Records from a collection:
(* ===== verification/Logger.v ===== *)
(** * The rotating logger (include/logger.hpp, src/logger.cpp)

    Producers format a line and put it on a [Queue1To1]; one worker thread
    takes the messages, (re)opens the dated log file, rotates it when it is
    over quota and appends the lines.  The file system is the interface
    [Posix] of [Files] with the two further calls of [LogOs]; [LogVolume]
    states the documented behaviour of a writable volume and [MemFs] is one.
    The diagnostics the code prints on [stderr] are left out. *)

From S2P Require Import Prelude Text Sync Files.

(** ** Further system calls *)

(** [stat] (the size, or [None] when it fails) and
    [std::filesystem::create_directories]. *)
Class LogOs (OS : Type) `{Posix OS} := {
  os_stat_size : str -> OS -> option Z;
  os_create_directories : str -> OS -> OS;
}.

(** ** Data *)
Inductive LOGLEVEL : Type :=
| Critical | Error | Warn | Info | Boardapi | Api | Event | MaxLevel.

Definition level_num (l : LOGLEVEL) : Z :=
  match l with
  | Critical => 0 | Error => 1 | Warn => 2 | Info => 3
  | Boardapi => 4 | Api => 5 | Event => 6 | MaxLevel => 7
  end.

Inductive msg_type : Type := Log | Reopen | Stop.

Record LogMsg : Type := Msg {
  m_type : msg_type; m_text : str; m_prefix : str; m_path : str; m_quota : Z;
}.

(** The members the worker owns. *)
Record logger : Type := Lg {
  prefix_ : str; root_path_ : str; logger_path_ : str; quota_ : Z;
  file_ : file; date_ : Z;
}.
(** ** Properties *)

(** C31: starting an ICMP manager.  For every address, bind address and behaviour of
    the system, [start] on a new manager returns normally.  When the protocol is
    known and both raw sockets can be made it returns [true]: the worker runs, the
    sending socket is open on the first descriptor, and the receiving socket is open
    on the second, or, exactly when a bind address was given that [inet_addr] maps to -1
    or that [bind] refuses, gone, and then the worker dereferences a null pointer.
    Otherwise it returns [false]: no worker runs, both socket objects are gone and
    their descriptors are given back.  In each case the destructor gives every
    descriptor back.  Assumed: [socket] returns a fresh descriptor below
    [FD_SETSIZE], or -1. *)
Theorem icmp_manager_start `{SockFds OS, !FdLimit OS} (proto_icmp : option Z) (os : OS) w a p b n pid now :
  exists ok m os1,
    icmp_start proto_icmp w a p b n pid now IcmpManager_new os = Ok (Some ok, m, os1) /\
    (let '(fd1, o1) := kind_fd proto_icmp PROTO_RAW os in
     let '(fd2, o2) := kind_fd proto_icmp PROTO_ICMP o1 in
     match fd1, fd2 with
     | Some fd1, Some fd2 =>
         ok = true /\ thread_exists (im_thread m) = 1%Z /\
         (exists s, im_sock m = Some s /\ socket_fd_ (rs_sock s) = fd1 /\ fd1 ∈ sfds os1) /\
         (if match b with Some b => can_bind b fd2 o2 | None => true end
          then exists v, im_recv m = Some v /\ socket_fd_ (rs_sock v) = fd2 /\ fd2 ∈ sfds os1
          else im_recv m = None /\ forall d os', recv_select d m os' = Ub NullDeref)
     | _, _ => ok = false /\ im_thread m = Thread_new /\ im_sock m = None /\ im_recv m = None /\
               sfds os1 = sfds os
     end) /\
    exists os2, icmp_dtor m os1 = Ok os2 /\ sfds os2 = sfds os.
Proof.
  unfold icmp_start, IcmpManager_new. cbn [im_sock im_recv im_thread im_bind im_time].
  destruct (start_sockets_spec proto_icmp (sfds os) (default [] a) p b os eq_refl)
    as (m1 & os1 & -> & Hp & Hl & Hth). pose proof (start_left_ready _ _ _ _ Hl) as Hready.
  unfold mbind, outcome_bind. unfold start_left in Hl.
  destruct (kind_fd proto_icmp PROTO_RAW os) as [fd1 o1] eqn:E1.
  destruct (kind_fd proto_icmp PROTO_ICMP o1) as [fd2 o2] eqn:E2. cbn [fst snd] in Hl. rewrite E2 in Hl.
  destruct (im_sock m1) as [s|] eqn:Es.
  2:{ assert (im_recv m1 = None /\ (fd1 = None \/ fd2 = None)) as [Er Hfd].
      { destruct fd1, fd2; try (destruct Hl; by auto). destruct Hl as [(? & ? & _) _]. congruence. }
      exists false, m1, os1. split; [done|]. split; [|by apply icmp_dtor_pool].
      unfold live in Hp. rewrite Es, Er in Hp. apply pool_nil in Hp.
      destruct fd1, fd2; by destruct Hfd. }
  rewrite Hth. cbn [create Thread_new closing_ thread_ is_joinable stop_requested Z.eqb negb].
  destruct (send_icmp_pool (sfds os) n pid now (with_im_thread (Thr (Some (Joinable w)) false false) m1) os1)
    as (z & m2 & os2 & -> & Hp2 & Hs2 & Hr2 & Ht2 & _); [done|exact Hready|].
  exists true, m2, os2. split; [done|]. split; [|by apply icmp_dtor_pool]. cbn in Hs2, Hr2, Ht2.
  destruct fd1 as [fd1|]; [|destruct Hl; congruence]. destruct fd2 as [fd2|]; [|destruct Hl; congruence].
  destruct Hl as [(s' & Es' & Hfd & _) Hrv]. assert (s' = s) as -> by congruence.
  assert (fd1 <> INVALID_SOCKET /\ fd2 <> INVALID_SOCKET) as [Hi1 Hi2] 
    by (split; eapply kind_fd_valid; [by rewrite E1|by rewrite E2]).
  rewrite Ht2. split_and!; [done|done| |].
  - exists s. rewrite Hs2. split_and!; [done|done|]. rewrite <-Hfd in Hi1 |- *.
    eapply live_open; [done|by left; rewrite Hs2|done].
  - destruct (match b with Some _ => _ | None => _ end).
    + destruct Hrv as (v & Ev & Hv). exists v. rewrite Hr2. split_and!; [done|done|].
      rewrite <-Hv in Hi2 |- *. eapply live_open; [done|by right; rewrite Hr2|done].
    + rewrite Hr2. split; [done|]. intros d os'. unfold recv_select. by rewrite Hr2, Hrv.
Qed.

• **Requirement**:
Give the data again in full, exactly.

• **Output for this task**:
(* ===== verification/Logger.v ===== *)
(** * The rotating logger (include/logger.hpp, src/logger.cpp)

    Producers format a line and put it on a [Queue1To1]; one worker thread
    takes the messages, (re)opens the dated log file, rotates it when it is
    over quota and appends the lines.  The file system is the interface
    [Posix] of [Files] with the two further calls of [LogOs]; [LogVolume]
    states the documented behaviour of a writable volume and [MemFs] is one.
    The diagnostics the code prints on [stderr] are left out. *)

From S2P Require Import Prelude Text Sync Files.

(** ** Further system calls *)

(** [stat] (the size, or [None] when it fails) and
    [std::filesystem::create_directories]. *)
Class LogOs (OS : Type) `{Posix OS} := {
  os_stat_size : str -> OS -> option Z;
  os_create_directories : str -> OS -> OS;
}.

(** ** Data *)
Inductive LOGLEVEL : Type :=
| Critical | Error | Warn | Info | Boardapi | Api | Event | MaxLevel.

Definition level_num (l : LOGLEVEL) : Z :=
  match l with
  | Critical => 0 | Error => 1 | Warn => 2 | Info => 3
  | Boardapi => 4 | Api => 5 | Event => 6 | MaxLevel => 7
  end.

Inductive msg_type : Type := Log | Reopen | Stop.

Record LogMsg : Type := Msg {
  m_type : msg_type; m_text : str; m_prefix : str; m_path : str; m_quota : Z;
}.

(** The members the worker owns. *)
Record logger : Type := Lg {
  prefix_ : str; root_path_ : str; logger_path_ : str; quota_ : Z;
  file_ : file; date_ : Z;
}.
(** ** Properties *)

(** C31: starting an ICMP manager.  For every address, bind address and behaviour of
    the system, [start] on a new manager returns normally.  When the protocol is
    known and both raw sockets can be made it returns [true]: the worker runs, the
    sending socket is open on the first descriptor, and the receiving socket is open
    on the second, or, exactly when a bind address was given that [inet_addr] maps to -1
    or that [bind] refuses, gone, and then the worker dereferences a null pointer.
    Otherwise it returns [false]: no worker runs, both socket objects are gone and
    their descriptors are given back.  In each case the destructor gives every
    descriptor back.  Assumed: [socket] returns a fresh descriptor below
    [FD_SETSIZE], or -1. *)
Theorem icmp_manager_start `{SockFds OS, !FdLimit OS} (proto_icmp : option Z) (os : OS) w a p b n pid now :
  exists ok m os1,
    icmp_start proto_icmp w a p b n pid now IcmpManager_new os = Ok (Some ok, m, os1) /\
    (let '(fd1, o1) := kind_fd proto_icmp PROTO_RAW os in
     let '(fd2, o2) := kind_fd proto_icmp PROTO_ICMP o1 in
     match fd1, fd2 with
     | Some fd1, Some fd2 =>
         ok = true /\ thread_exists (im_thread m) = 1%Z /\
         (exists s, im_sock m = Some s /\ socket_fd_ (rs_sock s) = fd1 /\ fd1 ∈ sfds os1) /\
         (if match b with Some b => can_bind b fd2 o2 | None => true end
          then exists v, im_recv m = Some v /\ socket_fd_ (rs_sock v) = fd2 /\ fd2 ∈ sfds os1
          else im_recv m = None /\ forall d os', recv_select d m os' = Ub NullDeref)
     | _, _ => ok = false /\ im_thread m = Thread_new /\ im_sock m = None /\ im_recv m = None /\
               sfds os1 = sfds os
     end) /\
    exists os2, icmp_dtor m os1 = Ok os2 /\ sfds os2 = sfds os.
Proof.
  unfold icmp_start, IcmpManager_new. cbn [im_sock im_recv im_thread im_bind im_time].
  destruct (start_sockets_spec proto_icmp (sfds os) (default [] a) p b os eq_refl)
    as (m1 & os1 & -> & Hp & Hl & Hth). pose proof (start_left_ready _ _ _ _ Hl) as Hready.
  unfold mbind, outcome_bind. unfold start_left in Hl.
  destruct (kind_fd proto_icmp PROTO_RAW os) as [fd1 o1] eqn:E1.
  destruct (kind_fd proto_icmp PROTO_ICMP o1) as [fd2 o2] eqn:E2. cbn [fst snd] in Hl. rewrite E2 in Hl.
  destruct (im_sock m1) as [s|] eqn:Es.
  2:{ assert (im_recv m1 = None /\ (fd1 = None \/ fd2 = None)) as [Er Hfd].
      { destruct fd1, fd2; try (destruct Hl; by auto). destruct Hl as [(? & ? & _) _]. congruence. }
      exists false, m1, os1. split; [done|]. split; [|by apply icmp_dtor_pool].
      unfold live in Hp. rewrite Es, Er in Hp. apply pool_nil in Hp.
      destruct fd1, fd2; by destruct Hfd. }
  rewrite Hth. cbn [create Thread_new closing_ thread_ is_joinable stop_requested Z.eqb negb].
  destruct (send_icmp_pool (sfds os) n pid now (with_im_thread (Thr (Some (Joinable w)) false false) m1) os1)
    as (z & m2 & os2 & -> & Hp2 & Hs2 & Hr2 & Ht2 & _); [done|exact Hready|].
  exists true, m2, os2. split; [done|]. split; [|by apply icmp_dtor_pool]. cbn in Hs2, Hr2, Ht2.
  destruct fd1 as [fd1|]; [|destruct Hl; congruence]. destruct fd2 as [fd2|]; [|destruct Hl; congruence].
  destruct Hl as [(s' & Es' & Hfd & _) Hrv]. assert (s' = s) as -> by congruence.
  assert (fd1 <> INVALID_SOCKET /\ fd2 <> INVALID_SOCKET) as [Hi1 Hi2] 
    by (split; eapply kind_fd_valid; [by rewrite E1|by rewrite E2]).
  rewrite Ht2. split_and!; [done|done| |].
  - exists s. rewrite Hs2. split_and!; [done|done|]. rewrite <-Hfd in Hi1 |- *.
    eapply live_open; [done|by left; rewrite Hs2|done].
  - destruct (match b with Some _ => _ | None => _ end).
    + destruct Hrv as (v & Ev & Hv). exists v. rewrite Hr2. split_and!; [done|done|].
      rewrite <-Hv in Hi2 |- *. eapply live_open; [done|by right; rewrite Hr2|done].
    + rewrite Hr2. split; [done|]. intros d os'. unfold recv_select. by rewrite Hr2, Hrv.
Qed.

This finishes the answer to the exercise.